Oral History | Fortunoff Collection ID: HVT-3435

Videotape testimony of Alexander B., who was born in Paks, Hungary in 1929. He recalls his comfortable, assimilated family; his parents' divorce; his mother's remarriage in 1938; anti-Jewish violence in school; German occupation in March 1944; deportation with his mother and grandmother in July to Auschwitz/Birkenau; separation from his family; transfer two weeks later to Mühldorf; slave labor building railroads; transfer a few months later to Kaufering; observing cannibalism by Russian POWs; train transfer to Dachau in late April; being injured en route during an Allied bombing; liberation on April 29 by United States troops; hospitalization; returning home seeking relatives; learning only his stepfather had survived; a non-Jewish friend returning family possessions (he helped many Jews); doing business in Budapest; assistance from the Joint; his deep sense of loneliness; living in Judenburg, Ulm, Bad Aibling, and Aglasterhausen displaced persons camps; taking university courses in Heidelberg; emigration to the United States in 1949; military draft in 1951; assignment as an interpreter in Germany; and marriage in 1954. Mr.
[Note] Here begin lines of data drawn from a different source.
(** The networking types. *)
Definition networking_pkg : string := "knative.dev/networking/pkg/apis/networking/v1alpha1".
Definition networking_GroupVersion : GroupVersion := {| gv_group := "networking.internal.knative.dev"; gv_version := "v1alpha1" |}.
Definition networking_addKnownTypes : registration :=
  then_reg (AddKnownTypes networking_GroupVersion
    (ptr_to networking_pkg <$> ["Ingress"; "IngressList"; "ServerlessService"; "ServerlessServiceList";
      "Certificate"; "CertificateList"; "ClusterDomainClaim"; "ClusterDomainClaimList"]))
  (AddToGroupVersion networking_GroupVersion).
Definition networking_AddToScheme : registration := builder_AddToScheme (NewSchemeBuilder [networking_addKnownTypes]).

(** The generated packages: the clientset's scheme and the one of the fakes. *)
Definition localSchemeBuilder : SchemeBuilder := [contour_AddToScheme].
Definition AddToScheme : registration := builder_AddToScheme localSchemeBuilder.
Definition scheme_init : registration :=
  then_reg (AddToGroupVersion {| gv_group := ""; gv_version := "v1" |}) (Must AddToScheme).

Definition fake_localSchemeBuilder : SchemeBuilder := [contour_AddToScheme].
Definition fake_AddToScheme : registration := builder_AddToScheme fake_localSchemeBuilder.
Definition fake_scheme_init : registration :=
  then_reg (AddToGroupVersion {| gv_group := ""; gv_version := "v1" |}) (Must fake_AddToScheme).

(** The fake networking clientset's. *)
Definition networking_fake_AddToScheme : registration := builder_AddToScheme [networking_AddToScheme].

(** ** Schemes in order *)

Record scheme_ok (s : scheme) : Prop := {
  so_kinds gvk t : gvkToType s !! gvk = Some t ↔ gvk ∈ kinds_of s t;
  so_nodup t : NoDup (kinds_of s t);
  so_some t ks : typeToGVK s !! t = Some ks → ks ≠ [];
  so_struct gvk t : gvkToType s !! gvk = Some t → gt_struct t = true ∧ gvk_version gvk ≠ "";
  so_observed gvk t : gvkToType s !! gvk = Some t → gvk_version gvk ≠ APIVersionInternal →
    GroupVersion_of gvk ∈ observedVersions s;
  so_unversioned t gvk : unversionedTypes s !! t = Some gvk →
    gvk ∈ kinds_of s t ∧ unversionedKinds s !! gvk_kind gvk = Some t;
  so_unversioned_kind k t : unversionedKinds s !! k = Some t → is_Some (unversionedTypes s !! t)
}.

Lemma NewScheme_ok : scheme_ok NewScheme.
Proof. split; unfold kinds_of; intros *; simpl; rewrite ?lookup_empty; simpl; try done; [|constructor]. split; [done|by intros ?%elem_of_nil]. Qed.

Lemma addObservedVersion_same gv s : gvkToType (addObservedVersion gv s) = gvkToType s ∧
  typeToGVK (addObservedVersion gv s) = typeToGVK s ∧ unversionedTypes (addObservedVersion gv s) = unversionedTypes s ∧
  unversionedKinds (addObservedVersion gv s) = unversionedKinds s.
Proof. unfold addObservedVersion. by repeat case_match. Qed.

Lemma addObservedVersion_observed gv gv' s : gv' ∈ observedVersions (addObservedVersion gv s) ↔
  gv' ∈ observedVersions s ∨ gv' = gv ∧ gv_version gv ≠ "" ∧ gv_version gv ≠ APIVersionInternal.
Proof.
  unfold addObservedVersion. destruct (String.eqb_spec (gv_version gv) ""), (String.eqb_spec (gv_version gv) APIVersionInternal);
    simpl; [naive_solver..|]. case_decide; simpl; [naive_solver|]. set_solver.
Qed.

Lemma addObservedVersion_ok gv s : scheme_ok s → scheme_ok (addObservedVersion gv s).
Proof.
  intros Hok. destruct (addObservedVersion_same gv s) as (E1 & E2 & E3 & E4).
  split; unfold kinds_of; rewrite ?E1, ?E2, ?E3, ?E4; try apply Hok.
  intros gvk t E Hi. apply addObservedVersion_observed. left. by eapply so_observed.
Qed.

(** A registration that can be made: of a pointer to a struct, with a version, and not in
    conflict with what is there. *)
Definition registerable (s : scheme) (gvk : GroupVersionKind) (obj : dyn) : Prop :=
  gvk_version gvk ≠ "" ∧ ∃ t n, obj = DPtr t n ∧ gt_struct t = true ∧
    ∀ t', gvkToType s !! gvk = Some t' → t' = t.

Definition dyn_type (obj : dyn) : go_type :=
  match obj with DPtr t _ | DValue t => t | DNil => {| gt_pkg := ""; gt_name := ""; gt_struct := false |} end.

Lemma set_types_kinds_ok gvk t s : scheme_ok s → gt_struct t = true → gvk_version gvk ≠ "" →
  (∀ t', gvkToType s !! gvk = Some t' → t' = t) →
  (gvk_version gvk ≠ APIVersionInternal → GroupVersion_of gvk ∈ observedVersions s) →
  let s1 := set_types gvk t s in
  scheme_ok (if decide (gvk ∈ kinds_of s1 t) then s1 else set_kinds t (kinds_of s1 t ++ [gvk])%list s1).
Proof.
  intros Hok Hst Hv Hag Hobs s1. change (kinds_of s1 t) with (kinds_of s t).
  assert (∀ s2, (∀ t' k, k ∈ kinds_of s2 t' ↔ k ∈ kinds_of s t' ∨ k = gvk ∧ t' = t) → (∀ t', NoDup (kinds_of s2 t')) →
    (∀ t' ks, typeToGVK s2 !! t' = Some ks → ks ≠ []) → gvkToType s2 = gvkToType s1 →
    unversionedTypes s2 = unversionedTypes s → unversionedKinds s2 = unversionedKinds s →
    observedVersions s2 = observedVersions s → scheme_ok s2) as Hgen.
  { intros s2 Hk Hnd Hne E1 E3 E4 E5. split; rewrite ?E1, ?E3, ?E4, ?E5.
    - intros k t'. rewrite Hk, <-(so_kinds _ Hok). unfold s1. simpl. rewrite lookup_insert_Some.
      destruct (decide (k = gvk)) as [->|]; naive_solver.
    - exact Hnd.
    - exact Hne.
    - intros k t'. unfold s1. simpl. rewrite lookup_insert_Some. intros [[<- <-]|[_ E]]; [done|]. by apply (so_struct _ Hok).
    - intros k t'. unfold s1. simpl. rewrite lookup_insert_Some. intros [[<- <-]|[_ E]]; [done|]. by apply (so_observed _ Hok k t').
    - intros t' k E. rewrite Hk. destruct (so_unversioned _ Hok _ _ E). auto.
    - apply Hok. }
  case_decide as Hin; apply Hgen; try done.
  - intros t' k. change (kinds_of s1 t') with (kinds_of s t'). naive_solver.
  - apply (so_nodup _ Hok).
  - apply (so_some _ Hok).
  - intros t' k. unfold kinds_of at 1, set_kinds. simpl. destruct (decide (t' = t)) as [->|].
    + rewrite lookup_insert_eq. simpl. fold (kinds_of s t). set_solver.
    + rewrite lookup_insert_ne by done. fold (kinds_of s t'). naive_solver.
  - intros t'. unfold kinds_of at 1, set_kinds. simpl. destruct (decide (t' = t)) as [->|].
    + rewrite lookup_insert_eq. simpl. apply NoDup_app. split_and!; [apply (so_nodup _ Hok)| |apply NoDup_singleton].
      intros k Hk ->%list_elem_of_singleton. done.
    + rewrite lookup_insert_ne by done. apply (so_nodup _ Hok).
  - intros t' ks. unfold set_kinds. simpl. rewrite lookup_insert_Some. intros [[<- <-]|[_ E]]; [|by eapply so_some].
    by destruct (kinds_of s t).
Qed.

(** What a registration does: it is made, or it panics. *)
Lemma AddKnownTypeWithName_spec gvk obj s : scheme_ok s →
  (registerable s gvk obj ∧ ∃ s', AddKnownTypeWithName gvk obj s = (s', Ret ()) ∧ scheme_ok s' ∧
    gvkToType s' = <[gvk := dyn_type obj]> (gvkToType s) ∧
    unversionedTypes s' = unversionedTypes s ∧ unversionedKinds s' = unversionedKinds s) ∨
  (¬ registerable s gvk obj ∧ ∃ s' m, AddKnownTypeWithName gvk obj s = (s', Panic m)).
Proof.
  intros Hok0. unfold AddKnownTypeWithName.
  pose proof (addObservedVersion_ok (GroupVersion_of gvk) s Hok0) as Hok.
  destruct (addObservedVersion_same (GroupVersion_of gvk) s) as (E1 & _ & E3 & E4).
  assert (gvk_version gvk ≠ "" → gvk_version gvk ≠ APIVersionInternal →
    GroupVersion_of gvk ∈ observedVersions (addObservedVersion (GroupVersion_of gvk) s)) as Hobs
    by (intros; apply addObservedVersion_observed; by right).
  revert Hok E1 E3 E4 Hobs. generalize (addObservedVersion (GroupVersion_of gvk) s). intros s0 Hok E1 E3 E4 Hobs.
  unfold registerable. rewrite <-E1, <-E3, <-E4.
  destruct (String.eqb_spec (gvk_version gvk) "") as [Hv|Hv]; [right; split; [by intros [? _]|by do 2 eexists]|].
  destruct obj as [|t n|t]; [right; split; [by intros (_ & ? & ? & [=] & _)|by do 2 eexists]| |
    right; split; [by intros (_ & ? & ? & [=] & _)|by do 2 eexists]].
  destruct (gt_struct t) eqn:Hst; simpl; [|right; split; [intros (_ & ? & ? & [= <- <-] & ? & _); congruence|by do 2 eexists]].
  assert ((∀ t', gvkToType s0 !! gvk = Some t' → t' = t) ∨ ∃ t', gvkToType s0 !! gvk = Some t' ∧ t' ≠ t) as [Hag|(t' & Et & Hne)].
  { destruct (gvkToType s0 !! gvk) as [t'|]; [|by left]. destruct (decide (t' = t)); [left|right]; naive_solver. }
  - left. split; [by eauto 6|].
    assert (match gvkToType s0 !! gvk with Some oldT => bool_decide (oldT ≠ t) | None => false end = false) as ->.
    { destruct (gvkToType s0 !! gvk) as [t'|]; [|done]. apply bool_decide_eq_false. intros Hne. apply Hne. auto. }
    pose proof (set_types_kinds_ok gvk t s0 Hok Hst Hv Hag (Hobs Hv)) as Hok'. simpl in Hok'.
    destruct (decide (gvk ∈ kinds_of (set_types gvk t s0) t)); eexists; (split; [reflexivity|]); done.
  - right. split; [intros (_ & ? & ? & [= <- <-] & _ & Ha); by apply Hne, Ha|]. rewrite Et, bool_decide_true by done. by do 2 eexists.
Qed.

(** ** Sequences of registrations *)

Lemma then_reg_ret f g s s1 : f s = (s1, Ret ()) → then_reg f g s = g s1.
Proof. unfold then_reg. by intros ->. Qed.

Definition regs (l : list (GroupVersionKind * dyn)) : registration := each_reg (λ p, AddKnownTypeWithName p.1 p.2) l.

(** All can be made, and none in conflict with another. *)
Definition compatible (s : scheme) (l : list (GroupVersionKind * dyn)) : Prop :=
  (∀ p, p ∈ l → registerable s p.1 p.2) ∧
  ∀ p q, p ∈ l → q ∈ l → p.1 = q.1 → dyn_type p.2 = dyn_type q.2.

Lemma registerable_step s s' gvk obj gvk' obj' :
  registerable s gvk obj → gvkToType s' = <[gvk := dyn_type obj]> (gvkToType s) →
  registerable s' gvk' obj' ↔ registerable s gvk' obj' ∧ (gvk' = gvk → dyn_type obj' = dyn_type obj).
Proof.
  intros (_ & t & n & -> & _ & Ht) E. unfold registerable. rewrite E. simpl. split.
  - intros (Hv & t' & n' & -> & Hst & Ha). split; [split; [done|]; exists t', n'; split_and!; [done..|]|].
    + intros t2 E2. destruct (decide (gvk' = gvk)) as [->|Hne].
      * rewrite lookup_insert_eq in Ha. rewrite (Ht _ E2). by apply Ha.
      * apply Ha. by rewrite lookup_insert_ne.
    + intros ->. rewrite lookup_insert_eq in Ha. simpl. symmetry. by apply Ha.
  - intros [(Hv & t' & n' & -> & Hst & Ha) Hs]. split; [done|]. exists t', n'. split_and!; [done..|].
    intros t2. rewrite lookup_insert_Some. intros [[<- <-]|[_ E2]]; [|by apply Ha]. symmetry. by apply Hs.
Qed.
B. discusses his career and family, and a trip to Hungary with his wife in 1978. He shows photographs.

Author/Creator
B., Alexander, 1929-
Published
Mahwah, N.J. : Center for Holocaust and Genocide Studies, 1995
Interview Date
December 1, 1995.
Locale
Germany
Hungary
Paks (Hungary)
Heidelberg (Germany)
Language
English
Copies
2 copies: 3/4 in. dub; and 1/2 in. VHS with time coding.
Cite As
Alexander B. Holocaust Testimony (HVT-3435). Fortunoff Video Archive for Holocaust Testimonies, Yale University Library.